24 May 2017Print This Post

Leading female lawyers among cadre of new deputy High Court judges

Thornton: planning specialist

Twenty one new deputy High Court judges were appointed yesterday, of whom a third were women – among them a senior government solicitor, the vice-chair of the Bar Standards Board (BSB) and an academic.

The recruitment competition was aimed at those with “a serious intent to apply for a salaried appointment in the High Court in the near future”.

Appointed for a four-year term, they have to sit for up to 30 days per year, normally in blocks of one or two weeks, and are paid £856 a day.

One of the group was Rowena Rice, director-general of the Attorney General’s Office and legal secretary to the Law Officers. Ms Rice was secretary to the Leveson inquiry on press conduct and ethics.

Naomi Ellenbogen QC, was appointed vice-chair of the BSB last year, having been barrister vice-chair of its professional conduct committee. Joint head of Littleton Chambers, she specialises in employment and commercial law.

Sarah Worthington is an academic and is currently director of the Cambridge Private Law Centre. Ms Worthington was a scientist and involved in cancer research before retraining as a barrister.

As an academic, her main research has been in equity and corporate law. She is Downing professor of the laws of England and fellow of Trinity College, Cambridge. Ms Worthington is also an honorary QC.
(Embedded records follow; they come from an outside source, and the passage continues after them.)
(** * The statements of the specification *)

(** C1.  With a marker that supplies the values [m_1..m_n] for the sort
    keys [k_1..k_n] of directions [d_1..d_n], the filter that
    [paginate_query] adds is the disjunction over [i] of the conjunction of
    the equalities [k_j == m_j] for [j < i] and of the strict comparison
    of [k_i] with [m_i], [>] for an ascending and [<] for a descending
    key, the marker values taken as they are.  On the call of
    [get_meters('odd', 'id7')], keys [counter_name] and [resource_id] both
    descending, the filter is
    [(counter_name < "odd") OR (counter_name == "odd" AND resource_id < "id7")],
    the first disjunct built as a conjunction of one comparison. *)
Theorem marker_predicate_is_lexicographic_disjunction :
  (∀ q (model : gset string) limit (spec : list (string * value * direction))
     (marker : gmap string value) sort_dir sort_dirs t,
     negb (truthy_str sort_dir && truthy_list sort_dirs) = true →
     ensure_sort_dirs spec.*1.*1 sort_dir sort_dirs = direction_name <$> spec.*2 →
     Forall (λ kmd, kmd.1.1 ∈ model ∧ marker !! kmd.1.1 = Some kmd.1.2) spec →
     let calls := map OrderBy (zip_with spec_ordering spec.*1.*1 spec.*2)
                  ++ [Filter (spec_marker_predicate spec)] ++ limit_calls limit in
     paginate_query q model limit spec.*1.*1 (Some marker) sort_dir sort_dirs t =
     (t ++ advisory spec.*1.*1 ++ map Call calls, inr (q ++ calls))) ∧
  (∀ q limit t,
     let counter_name := ModelAttr "counter_name" in
     let resource_id := ModelAttr "resource_id" in
     let calls := [OrderBy (desc counter_name); OrderBy (desc resource_id);
                   Filter (or_ [and_ [Lt counter_name (VStr "odd")];
                                and_ [Eq counter_name (VStr "odd");
                                      Lt resource_id (VStr "id7")]])]
                  ++ limit_calls limit in
     paginate_query q Meter limit ["counter_name"; "resource_id"] (Some odd_id7)
       (Some "desc") None t =
     (t ++ [LogInfo id_warning] ++ map Call calls, inr (q ++ calls))) ∧
  (∀ compare_values r,
     let counter_name := ModelAttr "counter_name" in
     let resource_id := ModelAttr "resource_id" in
     eval compare_values r
       (or_ [and_ [Lt counter_name (VStr "odd")];
             and_ [Eq counter_name (VStr "odd"); Lt resource_id (VStr "id7")]]) =
     eval compare_values r
       (or_ [Lt counter_name (VStr "odd");
             and_ [Eq counter_name (VStr "odd"); Lt resource_id (VStr "id7")]])).
Proof.
  assert (∀ q (model : gset string) limit (spec : list (string * value * direction))
     (marker : gmap string value) sort_dir sort_dirs t,
     negb (truthy_str sort_dir && truthy_list sort_dirs) = true →
     ensure_sort_dirs spec.*1.*1 sort_dir sort_dirs = direction_name <$> spec.*2 →
     Forall (λ kmd, kmd.1.1 ∈ model ∧ marker !! kmd.1.1 = Some kmd.1.2) spec →
     let calls := map OrderBy (zip_with spec_ordering spec.*1.*1 spec.*2)
                  ++ [Filter (spec_marker_predicate spec)] ++ limit_calls limit in
     paginate_query q model limit spec.*1.*1 (Some marker) sort_dir sort_dirs t =
     (t ++ advisory spec.*1.*1 ++ map Call calls, inr (q ++ calls))) as General.
  { intros q model limit spec marker sort_dir sort_dirs t Hconflict Hdirs Hspec calls.
    destruct (spec_resolved model marker spec Hspec) as (Hkeys & Hmarker & Hzip).
    rewrite (paginate_query_ok q model limit spec.*1.*1 spec.*2 (Some marker)
               sort_dir sort_dirs t); try done.
    - unfold spec_page_calls. by rewrite Hzip.
    - by rewrite !length_fmap.
    - by intros m [= <-]. }
  split_and!; [exact General | |].
  - intros q limit t.
    apply (General q Meter limit
             [("counter_name", VStr "odd", descending);
              ("resource_id", VStr "id7", descending)] odd_id7 (Some "desc") None t);
      [done | done |].
    repeat constructor; compute_done.
  - intros compare_values r counter_name resource_id. cbn [eval map foldr].
    by destruct (holds_cmp compare_values Datatypes.Lt r counter_name (VStr "odd"))
      as [[] |].
Qed.

Lemma marker_predicate_is_lexicographic_disjunction_witness :
  run (paginate_query [] Meter (Some 3%Z) ["resource_id"; "id"] (Some odd_id7)
         None (Some [Some "desc"; Some "asc"])) =
  ([Call (OrderBy (desc (ModelAttr "resource_id")));
    Call (OrderBy (asc (ModelAttr "id")));
    Call (Filter (or_ [and_ [Lt (ModelAttr "resource_id") (VStr "id7")];
                       and_ [Eq (ModelAttr "resource_id") (VStr "id7");
                             Gt (ModelAttr "id") (VInt 8)]]));
    Call (Limit 3)],
   inr [OrderBy (desc (ModelAttr "resource_id"));
        OrderBy (asc (ModelAttr "id"));
        Filter (or_ [and_ [Lt (ModelAttr "resource_id") (VStr "id7")];
                     and_ [Eq (ModelAttr "resource_id") (VStr "id7");
                           Gt (ModelAttr "id") (VInt 8)]]);
        Limit 3]).
Proof.
  apply (proj1 marker_predicate_is_lexicographic_disjunction [] Meter (Some 3%Z)
           [("resource_id", VStr "id7", descending); ("id", VInt 8, ascending)]
           odd_id7 None (Some [Some "desc"; Some "asc"]) []).
  - reflexivity.
  - reflexivity.
  - repeat constructor; vm_compute; reflexivity.
Defined.

(** C2.  With exactly one sort key and a marker, the predicate that
    [paginate_query] adds, a disjunction of one conjunction of one
    comparison, is equivalent to the bare strict inequality on that key
    ([>] for ascending, [<] for descending): both have the same truth
    value on every row, whatever the engine's comparison of values, and
    the query returns the same rows with either. *)
Theorem single_key_predicate_is_bare_inequality :
  ∀ compare_values q (model : gset string) limit k v d
    (marker : gmap string value) sort_dir sort_dirs t,
    negb (truthy_str sort_dir && truthy_list sort_dirs) = true →
    ensure_sort_dirs [k] sort_dir sort_dirs = [direction_name d] →
    k ∈ model → marker !! k = Some v →
    let bare := match d with
                | ascending => Gt (ModelAttr k) v
                | descending => Lt (ModelAttr k) v
                end in
    ∃ f,
      paginate_query q model limit [k] (Some marker) sort_dir sort_dirs t =
      (t ++ advisory [k]
         ++ map Call ([OrderBy (spec_ordering k d); Filter f] ++ limit_calls limit),
       inr (q ++ [OrderBy (spec_ordering k d); Filter f] ++ limit_calls limit)) ∧
      (∀ r, eval compare_values r f = eval compare_values r bare) ∧
      (∀ r, selects compare_values f r = selects compare_values bare r) ∧
      (∀ rows,
         execute compare_values
           (q ++ [OrderBy (spec_ordering k d); Filter f] ++ limit_calls limit) rows =
         execute compare_values
           (q ++ [OrderBy (spec_ordering k d); Filter bare] ++ limit_calls limit) rows).
Proof.
  intros compare_values q model limit k v d marker sort_dir sort_dirs t
    Hconflict Hdirs Hk Hv bare.
  exists (or_ [and_ [bare]]).
  assert (∀ r, eval compare_values r (or_ [and_ [bare]]) = eval compare_values r bare)
    as Heval by (intros r; apply eval_single).
  split_and!.
  - rewrite (paginate_query_ok q model limit [k] [d] (Some marker) sort_dir sort_dirs t);
      [| done | done | done | by repeat constructor |].
    + unfold spec_page_calls, marker_values, spec_marker_predicate, zip3. cbn.
      rewrite Hv. cbn. unfold bare. by destruct d.
    + intros m [= <-]. repeat constructor. by rewrite Hv.
  - exact Heval.
  - intros r. unfold selects. by rewrite Heval.
  - intros rows.
    change (q ++ [OrderBy (spec_ordering k d); Filter (or_ [and_ [bare]])] ++ limit_calls limit)
      with (q ++ [OrderBy (spec_ordering k d)] ++ Filter (or_ [and_ [bare]]) :: limit_calls limit).
    change (q ++ [OrderBy (spec_ordering k d); Filter bare] ++ limit_calls limit)
      with (q ++ [OrderBy (spec_ordering k d)] ++ Filter bare :: limit_calls limit).
    rewrite !(app_assoc q). by apply execute_filter_ext.
Qed.

Lemma single_key_predicate_is_bare_inequality_witness :
  ∃ f,
    run (paginate_query [] Meter None ["id"] (Some odd_id7) (Some "desc") None) =
    ([Call (OrderBy (desc (ModelAttr "id"))); Call (Filter f)],
     inr [OrderBy (desc (ModelAttr "id")); Filter f]) ∧
    (∀ r, eval sql_compare r f = eval sql_compare r (Lt (ModelAttr "id") (VInt 8))) ∧
    (∀ r, selects sql_compare f r = selects sql_compare (Lt (ModelAttr "id") (VInt 8)) r) ∧
    (∀ rows,
       execute sql_compare [OrderBy (desc (ModelAttr "id")); Filter f] rows =
       execute sql_compare
         [OrderBy (desc (ModelAttr "id")); Filter (Lt (ModelAttr "id") (VInt 8))] rows).
Proof.
  apply (single_key_predicate_is_bare_inequality sql_compare [] Meter None "id"
           (VInt 8) descending odd_id7 (Some "desc") None []).
  - reflexivity.
  - reflexivity.
  - vm_compute. reflexivity.
  - reflexivity.
Defined.

(** ** The directions of a call *)

Lemma ensure_sort_dirs_recognized keys sort_dir sort_dirs :
  (∀ d, sort_dir = Some d → recognized (Some d) = true) →
  (∀ ds, sort_dirs = Some ds → Forall (λ d, recognized d = true) ds) →
  Forall (λ d, recognized d = true) (ensure_sort_dirs keys sort_dir sort_dirs).
Proof.
  intros Hdir Hdirs. unfold ensure_sort_dirs.
  destruct sort_dirs as [ds |]; [by apply Hdirs |].
  apply Forall_fmap, Forall_forall. intros k _. cbn.
  destruct sort_dir as [d |]; [by apply Hdir | done].
Qed.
The other female barristers to become deputy High Court judges are planning and energy specialist Justine Thornton QC, formerly a City solicitor before becoming a barrister at 39 Essex Chambers; Kelyn Bacon QC and Veronique Buehrlen QC, both commercial lawyers, and Joanna Smith QC, who specialises in professional negligence and commercial litigation.

Only one solicitor in private practice is among the group: David Stone, a solicitor from Sydney, who was admitted here and is global head of brands at Allen & Overy.

Mr Stone is a research fellow of the Oxford Intellectual Property Research Centre and teaches intellectual property at Oxford and Alicante Universities.

Among the other appointments of note were family lawyer Nkumbe Ekaney QC, who was the first person born in Cameroon to take silk in 2011.

Pushpinder Saini QC, the son of Sikh immigrants from East Africa, taught law at Oxford and the London School of Economics while studying for the Bar. His practice is in commercial, public and human rights law.

Nigel Poole QC, head of Kings Chambers in Manchester, is a personal injury and medical negligence specialist, acting mainly for claimants. Mr Poole sits as a recorder and has been a chair of Bar Tribunal and Adjudication Service panels since 2013.

Darryl Allen QC also specialises in personal injury and clinical negligence litigation, and is a recorder. He is vice-chair of the Personal Injuries Bar Association.

Julian Knowles QC specialises in complex criminal law, extradition, human rights, public and media law. He appeared in the Pinochet extradition case, the shooting of Jean Charles De Menezes and the MPs’ expenses prosecutions.

John Cavanagh QC, joint head of 11KBW chambers, specialises in employment law and is a former chair of the Employment Law Bar Association.

The other successful male barristers are commercial silks Daniel Toledano, Jonathan Turner, Nicholas Vineall, Peter Eggers, Andrew Henshaw, Edwin Johnson and David Edwards.